Developers who are familiar with TDD usually go through this cycle many times an hour, implementing small steps of functionality each time.

TDD versus unit testing versus integration testing

Before we go further, let's take a short detour to define some terms and understand the differences between them. It is very easy to get confused between these terms, and they are often used with different meanings in different places.

In the broadest sense of the term, unit testing simply means testing a single unit of code, isolated from other code that it might be integrated with. Traditionally, unit testing was an activity that was primarily performed by test engineers. These engineers would take code given by the developers and run them through a suite of tests to verify that the code worked. Since this code was tested before integration, the process fits into the definition of a unit test. Traditional unit testing was typically a manual affair, with test engineers walking through the tests cases by hand, although some teams would go a step further and automate the tests.

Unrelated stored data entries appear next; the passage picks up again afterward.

(** [(uint32_t)round(log2(x))] for an integer [x >= 1]: [log2 x] is never
    halfway between two integers, and it rounds up exactly when
    [x >= 2^(k + 1/2)] with [k = floor(log2 x)]. *)
Definition round_log2 (x : Z) : Z :=
  let k := Z.log2 x in
  if 2 ^ (2 * k + 1) <=? x * x then k + 1 else k.

(** The masks and the normal size [ChunkerInit] computes from the sizes; the
    sizes are narrowed to [uint32_t] by the call of [CalNormalSize]. *)
Definition cdc_init (c : CdcCfg) : CdcCfg :=
  let normal := CalNormalSize (w32 (minChunkSize c)) (w32 (avgChunkSize c)) (w32 (maxChunkSize c)) in
  let b := round_log2 (avgChunkSize c) in
  mkCdc (minChunkSize c) (avgChunkSize c) (maxChunkSize c)
    (Some normal) (Some b)
    (Some (GenerateFastCDCMask (b + 1)%u32))
    (Some (GenerateFastCDCMask (b - 1)%u32)).

(** [ChunkerInit]: which members each chunking type initialises.  The result
    also says whether [headerBuffer] was allocated.  An unknown chunking type
    ends the process. *)
Definition ChunkerInit (chunkType : option ChunkTypeNum) (c : CdcCfg) : result (CdcCfg * bool) :=
  match chunkType with
  | Some MTAR | Some FIXED_SIZE => Ok (c, false)
  | Some FASTCDC => Ok (cdc_init c, false)
  | Some GEARCDC => Ok (c, false)
  | Some TAR => Ok (cdc_init c, false)
  | Some TAR_MultiHeader => Ok (cdc_init c, true)
  | None => Err ExitFailure
  end.

(** The member initialisers of the class. *)
Definition cdc_default : CdcCfg := mkCdc 4096 8192 16384 None None None None.

(** [changeChunkSize(int size)]. *)
Definition changeChunkSize (size : Z) (c : CdcCfg) : CdcCfg :=
  mkCdc (Z.quot size 2) size (size * 2) (normalSize c) (bits c) (maskS c) (maskL c).

(** ** The Gear scan

    One [for] loop of the content-defined cutters: it rolls the fingerprint
    over the bytes [src[i] .. src[n-1]] and stops at the first position where
    the masked fingerprint is zero.  [src] is the memory from position [i] on. *)
Inductive scan :=
  | Cut (cp : Z)
  | Scanned (fp i : Z) (rest : bytes).

Definition gear_step (fp b : Z) : Z := (Z.shiftr fp 1 + gear b)%u32.

Fixpoint gear_loop (fuel : nat) (mask : option Z) (n room : Z)
    (src : bytes) (fp i : Z) : result scan :=
  if n <=? i then Ok (Scanned fp i src)
  else match fuel with
  | O => Err OutOfFuel
  | S fuel' =>
      if room <=? i then Err OobRead
      else
        let fp := gear_step fp (hd 0 src) in
        m ← from_option_or Uninit mask;
        if Z.land fp m =? 0 then Ok (Cut (i + 1))
        else gear_loop fuel' mask n room (tail src) fp (i + 1)
  end.

(** The loop runs at most [n - i] times. *)
Definition gear_scan (mask : option Z) (n room : Z) (src : bytes) (fp i : Z) : result scan :=
  gear_loop (Z.to_nat (n - i)) mask n room src fp i.

Definition CutPointFastCDC (c : CdcCfg) (src : bytes) (room l : Z) : result Z :=
  let i := Z.min l (minChunkSize c) in
  normal ← from_option_or Uninit (normalSize c);
  let n := Z.min normal l in
  r ← gear_scan (maskS c) n room (zdrop i src) 0 i;
  match r with
  | Cut cp => Ok cp
  | Scanned fp i rest =>
      let n := Z.min (maxChunkSize c) l in
      r ← gear_scan (maskL c) n room rest fp i;
      match r with
      | Cut cp => Ok cp
      | Scanned _ i _ => Ok i
      end
  end.

(** [uint32_t CutPointGear]: the position is narrowed to 32 bits on return. *)
Definition CutPointGear (src : bytes) (room l : Z) : result Z :=
  r ← gear_scan (Some MASK_GEAR) l room src 0 0;
  match r with
  | Cut cp => Ok (w32 cp)
  | Scanned _ i _ => Ok (w32 i)
  end.

(** ** Tar headers *)

(** The byte at [src[i]] of a zero-padded buffer. *)
Definition peek (src : bytes) (i : Z) : Z := nth (Z.to_nat i) src 0.

(** [for (i = 0; i < 11; i++) n = n * 8 + data[i] - 48;] over [uint64_t]. *)
Definition octal (data : bytes) : Z :=
  fold_left (fun n d => w64 (n * 8 + d - 48)) data 0.

(** The same loop without the [- 48]. *)
Definition octal_raw (data : bytes) : Z :=
  fold_left (fun n d => w64 (n * 8 + d)) data 0.

(** The eleven bytes of the size field, [src[124] .. src[134]]. *)
Definition size_field (src : bytes) : bytes :=
  (fun k => peek src (124 + Z.of_nat k)) <$> seq 0 11.

Definition round512 (n : Z) : Z := ((n + 511)%u64 / 512 * 512)%u64.

(** The [FILE_HEADER] case of [Chunker::CutPointTarFast], up to the returned
    length. *)
Definition tar_header (src : bytes) (s : TarState) : TarState :=
  let data := size_field src in
  let flag := peek src 156 in
  let s := set_size (octal data) s in
  let s :=
    if flag =? REGTYPE then
      if Next_Chunk_Size s <=? CONTAINER_MAX_SIZE then set_type FILE_CHUNK s
      else set_big (round512 (Next_Chunk_Size s)) 0 (set_type BIG_CHUNK s)
    else s in
  let s :=
    if flag =? AREGTYPE then
      let s := set_size (octal_raw data) s in
      let s := set_size 0 s in
      if Next_Chunk_Size s <=? CONTAINER_MAX_SIZE then set_type FILE_CHUNK s
      else
        let s := set_size (octal data) (set_type BIG_CHUNK s) in
        set_big (round512 (Next_Chunk_Size s)) 0 s
    else s in
  if (flag =? XHDTYPE) || (flag =? GNUTYPE_LONGNAME) then set_type FILE_CHUNK s else s.

Definition CutPointTarFast (c : CdcCfg) (s : TarState) (src : bytes) (room l : Z)
    : result (Z * TarState) :=
  match Next_Chunk_Type s with
  | FILE_HEADER =>
      if room <=? 156 then Err OobRead
      else
        let s := tar_header src s in
        Ok (if 512 <=? l then 512 else l, s)
  | FILE_CHUNK =>
      let roundedUp := round512 (Next_Chunk_Size s) in
      let s := set_size 512 (set_type FILE_HEADER s) in
      Ok (if roundedUp <? l then roundedUp else l, s)
  | BIG_CHUNK =>
      let left := (Big_Chunk_Size s - Big_Chunk_Offset s)%u64 in
      if maxChunkSize c <? left then
        cp ← CutPointFastCDC c src room left;
        Ok (cp, set_big (Big_Chunk_Size s) (Big_Chunk_Offset s + cp)%u64 s)
      else Ok (left, set_type FILE_HEADER s)
  end.

(** ** What a cut point is

    [fp_of bs] is the fingerprint after the bytes [bs]; [cdc_cut mask s e src cp]
    says that [cp] is the first position after [s] whose fingerprint (of the
    bytes from [s] on) is zero under the mask in force at that position, and
    [e] when there is none up to [e]. *)
Definition fp_from (fp : Z) (bs : bytes) : Z := fold_left gear_step bs fp.
Definition fp_of (bs : bytes) : Z := fp_from 0 bs.

Record cdc_cut (mask : Z -> Z) (s e : Z) (src : bytes) (cp : Z) : Prop := {
  cut_range : s <= cp <= e;
  cut_first : forall k, s < k < cp -> Z.land (fp_of (sub s (k - s) src)) (mask k) <> 0;
  cut_hit : cp < e -> s < cp /\ Z.land (fp_of (sub s (cp - s) src)) (mask cp) = 0
}.

(** The mask in force at a position: the strict one up to the normal size. *)
Definition mask_at (normal mS mL : Z) (k : Z) : Z := if k <=? normal then mS else mL.

Lemma cdc_cut_unique mask s e src cp1 cp2 :
  cdc_cut mask s e src cp1 -> cdc_cut mask s e src cp2 -> cp1 = cp2.
Proof.
  intros [R1 F1 H1] [R2 F2 H2].
  destruct (Z.lt_trichotomy cp1 cp2) as [Hlt|[->|Hlt]]; [|done|].
  - destruct H1 as [? H1]; [lia|]. exfalso. apply (F2 cp1); [lia|done].
  - destruct H2 as [? H2]; [lia|]. exfalso. apply (F1 cp2); [lia|done].
Qed.

Lemma gear_step_bound fp b : 0 <= fp < 2 ^ 32 -> 0 <= gear_step fp b < 2 ^ 32.
Proof. intros _. apply w32_bound. Qed.

(** The addition of the scan never wraps. *)
Lemma gear_step_no_wrap fp b :
  0 <= fp < 2 ^ 32 -> gear_step fp b = Z.shiftr fp 1 + gear b.
Proof.
  intros H. apply w32_small. rewrite Z.shiftr_div_pow2 by lia.
  pose proof (gear_bound b). split; [|].
  - pose proof (Z.div_pos fp (2 ^ 1)). lia.
  - assert (fp / 2 ^ 1 < 2 ^ 31) by (apply Z.div_lt_upper_bound; lia). lia.
Qed.

Lemma fp_from_bound bs fp : 0 <= fp < 2 ^ 32 -> 0 <= fp_from fp bs < 2 ^ 32.
Proof.
  revert fp. induction bs as [|b bs IH]; intros fp H; [done|].
  apply IH. by apply gear_step_bound.
Qed.

Lemma fp_from_app bs1 bs2 fp : fp_from fp (bs1 ++ bs2) = fp_from (fp_from fp bs1) bs2.
Proof. apply fold_left_app. Qed.

Lemma fp_from_ztake_cons b src fp k :
  1 <= k -> fp_from fp (ztake k (b :: src)) = fp_from (gear_step fp b) (ztake (k - 1) src).
Proof.
  intros. unfold ztake. replace (Z.to_nat k) with (S (Z.to_nat (k - 1))) by lia. done.
Qed.

Lemma zdrop_cons {A} (b : A) src k : 1 <= k -> zdrop k (b :: src) = zdrop (k - 1) src.
Proof.
  intros. unfold zdrop. replace (Z.to_nat k) with (S (Z.to_nat (k - 1))) by lia. done.
Qed.

(** What one scan returns: the first hit after [i], or the state at the end. *)
Definition scan_ok (m n : Z) (src : bytes) (fp i : Z) (r : scan) : Prop :=
  match r with
  | Cut cp =>
      i < cp <= n /\ Z.land (fp_from fp (ztake (cp - i) src)) m = 0 /\
      (forall k, i < k < cp -> Z.land (fp_from fp (ztake (k - i) src)) m <> 0)
  | Scanned fp' i' rest =>
      i' = Z.max i n /\ rest = zdrop (i' - i) src /\
      fp' = fp_from fp (ztake (i' - i) src) /\
      (forall k, i < k <= n -> Z.land (fp_from fp (ztake (k - i) src)) m <> 0)
  end.

Lemma gear_loop_ok fuel m n room src fp i :
  n <= room -> n - i <= len src -> (Z.to_nat (n - i) <= fuel)%nat ->
  exists r, gear_loop fuel (Some m) n room src fp i = Ok r /\ scan_ok m n src fp i r.
Proof.
  revert src fp i. induction fuel as [|fuel IH]; intros src fp i Hroom Hlen Hfuel;
    cbn [gear_loop].
  { rewrite (proj2 (Z.leb_le n i)) by lia. eexists; split; [done|]. cbn.
    replace (Z.max i n - i) with 0 by lia. rewrite zdrop_nonpos, ztake_nonpos by lia.
    repeat split; try done; lia. }
  destruct (Z.leb_spec n i) as [Hni|Hni].
  { eexists; split; [done|]. cbn. replace (Z.max i n - i) with 0 by lia.
    rewrite zdrop_nonpos, ztake_nonpos by lia. repeat split; try done; lia. }
  rewrite (proj2 (Z.leb_gt room i)) by lia. cbn.
  destruct src as [|b src]; [exfalso; slia|]. cbn [hd tail].
  destruct (Z.eqb_spec (Z.land (gear_step fp b) m) 0) as [Hz|Hz].
  { eexists; split; [done|]. cbn.
    rewrite fp_from_ztake_cons, ztake_nonpos by lia. repeat split; try lia; done. }
  rewrite len_cons in Hlen.
  destruct (IH src (gear_step fp b) (i + 1)) as (r & Hr & Hok); [lia..|].
  exists r. split; [done|].
  assert (forall k, i < k -> fp_from fp (ztake (k - i) (b :: src)) =
            fp_from (gear_step fp b) (ztake (k - (i + 1)) src)) as Hshift.
  { intros k Hk. rewrite fp_from_ztake_cons by lia. do 2 f_equal. lia. }
  assert (Z.land (fp_from fp (ztake (i + 1 - i) (b :: src))) m <> 0) as Hfirst.
  { rewrite Hshift, ztake_nonpos by lia. done. }
  destruct r as [cp|fp' i' rest]; cbn in Hok |- *.
  - destruct Hok as (H1 & H2 & H3). rewrite Hshift by lia. repeat split; try lia; try done.
    intros k Hk. destruct (decide (k = i + 1)) as [->|]; [done|].
    rewrite Hshift by lia. apply H3. lia.
  - destruct Hok as (H1 & H2 & H3 & H4).
    rewrite Hshift, zdrop_cons by lia.
    replace (i' - i - 1) with (i' - (i + 1)) by lia.
    repeat split; try lia; try done.
    intros k Hk. destruct (decide (k = i + 1)) as [->|]; [done|].
    rewrite Hshift by lia. apply H4. lia.
Qed.

Lemma gear_scan_ok m n room src fp i :
  n <= room -> n - i <= len src ->
  exists r, gear_scan (Some m) n room src fp i = Ok r /\ scan_ok m n src fp i r.
Proof. intros. apply gear_loop_ok; lia. Qed.

(** ** [CutPointFastCDC] *)

Record cdc_wf (c : CdcCfg) (normal mS mL : Z) : Prop := {
  wf_min : 0 < minChunkSize c;
  wf_max : minChunkSize c <= maxChunkSize c;
  wf_normal : normalSize c = Some normal;
  wf_normal_max : normal <= maxChunkSize c;
  wf_maskS : maskS c = Some mS;
  wf_maskL : maskL c = Some mL
}.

An integration test is a test that involves exercising more than one unit of the system. The goal is to check whether these units have been integrated correctly. A typical integration test might be to go to a web page, fill in a form, and check whether the right message is displayed on the screen. In order for this test to pass, the UI must show the form correctly, the input must be captured correctly, and that input must be passed on to any logic processing. The steps might involve reading and writing from a database before a message is generated and the UI has to display it correctly. Only if all these interactions succeed will the integration test pass. If any one step should fail, the integration test will fail.

At this point, a valid question would be to ask why we need unit testing at all. Why not write only integration tests, where a single test could check so many parts of the application at once? The reason is that integration tests do not pinpoint the location of failure. A failing integration test could have an error in the UI, or in the logic, or somewhere in the way data is read or written. It will take a lot of investigation to see where the error is and fix it. By contrast, with well-written unit tests, a failing unit test will pinpoint exactly what is failing. Developers can go right to the point and fix the error.

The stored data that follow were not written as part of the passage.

(* ===== verification/Tar.v ===== *)
(** * Chunking and rewriting tar archives

    What [CutPointTarFast] does on the headers and contents of an archive, and
    what the loops built on it ([Chunking] in [TAR] mode, [MTar]) make of a
    well-formed one.  All program definitions are in [Chunker.v] and
    [Chunking.v]; this file holds the archive format and the theorems. *)

From S2P Require Import Prelude Define Chunker Chunking.

(** ** Octal size fields *)

(** The [k]-digit octal numeral of [n], as [tar] writes it. *)
Fixpoint octal_put (k : nat) (n : Z) : bytes :=
  match k with
  | O => []
  | S k' => octal_put k' (n / 8) ++ [48 + n mod 8]
  end.

Lemma octal_fold k n a :
  0 <= a -> (a + 1) * 8 ^ Z.of_nat k <= 2 ^ 64 ->
  fold_left (fun n d => w64 (n * 8 + d - 48)) (octal_put k n) a
  = a * 8 ^ Z.of_nat k + n mod 8 ^ Z.of_nat k.
Proof.
  revert n. induction k as [|k IH]; intros n Ha Hb.
  { cbn. rewrite Z.mod_1_r. lia. }
  cbn [octal_put]. rewrite fold_left_app.
  replace (Z.of_nat (S k)) with (1 + Z.of_nat k) in * by lia.
  rewrite Z.pow_add_r in * by lia. rewrite Z.pow_1_r in *.
  set (p := 8 ^ Z.of_nat k) in *. assert (0 < p) by (apply Z.pow_pos_nonneg; lia).
  rewrite IH by nia. cbn [fold_left]. rewrite Z.rem_mul_r by lia.
  pose proof (Z.mod_pos_bound n 8). pose proof (Z.mod_pos_bound (n / 8) p).
  rewrite w64_small by nia. nia.
Qed.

Along the way, teams started moving to a process where developers themselves wrote tests for the code that they had implemented. These tests would be written after the developer had finished the implementation, and helped verify that the code worked as expected. These tests were usually automated. Such a process is generally called developer testing or developer unit testing.

TDD takes developer tests one step further, by writing the test before starting the implementation.

  • Developer tests: Any kind of automated unit tests written by the developer, either before or after functionality is implemented.

  • Unit testing: Any kind of testing of a particular unit of an application, either by a developer or a tester. These tests might be automated, or run manually.

  • Integration testing: Any kind of testing that involves two or more units working together. These tests are typically performed by a tester, but they could be done by a developer as well. These tests might be manual or automated.

As we can see, unit testing is a general term, whereas developer testing is a specific subset of unit testing, and TDD is a specific form of developer testing.

On the surface, traditional unit testing, developer testing and TDD look similar. They all appear to be about writing tests for a single unit of code, with only minor variations based on who writes the test and whether the tests are written before the code or after.

However, dig deeper and differences appear. First, the intent is vastly different. Traditional unit testing and developer testing are all about writing tests to verify that the code works as it is supposed to. On the other hand, the main focus of TDD is not really about testing. The simple act of writing a test before the implementation changes the way we think when we implement the corresponding functionality. The resulting code is more testable, usually has a simple and elegant design, and is more maintainable and readable. This is because making a class easy to test also encourages good design practices, such as decoupling dependencies and writing small, modular classes.

Thus, one can say that TDD is all about writing better code, and it is just a happy side effect that we end up with a fully automated test suite as an outcome.

This difference in intent manifests itself in the type of tests. Developer testing usually results in large test cases, with a hefty part of the test code involved in test setup. By contrast, tests written using TDD are very small and numerous. Some people like to call them micro tests to differentiate them from other developer tests or traditional unit tests. TDD-style unit tests also try to be very fast to run because they are executed every few minutes during the development process.

Finally, the tests that are written in TDD are those that drive the development forward, and not necessarily those that cover all imaginable scenarios. For example, a function that is supposed to process a file might have tests to handle cases when the file exists or it doesn't exist, but probably won't have tests to see what happens if the file is 1 terabyte in size. The latter is something that a tester might conceivably test for, but would be an unusual test in TDD unless the function is clearly expected to work with such a file.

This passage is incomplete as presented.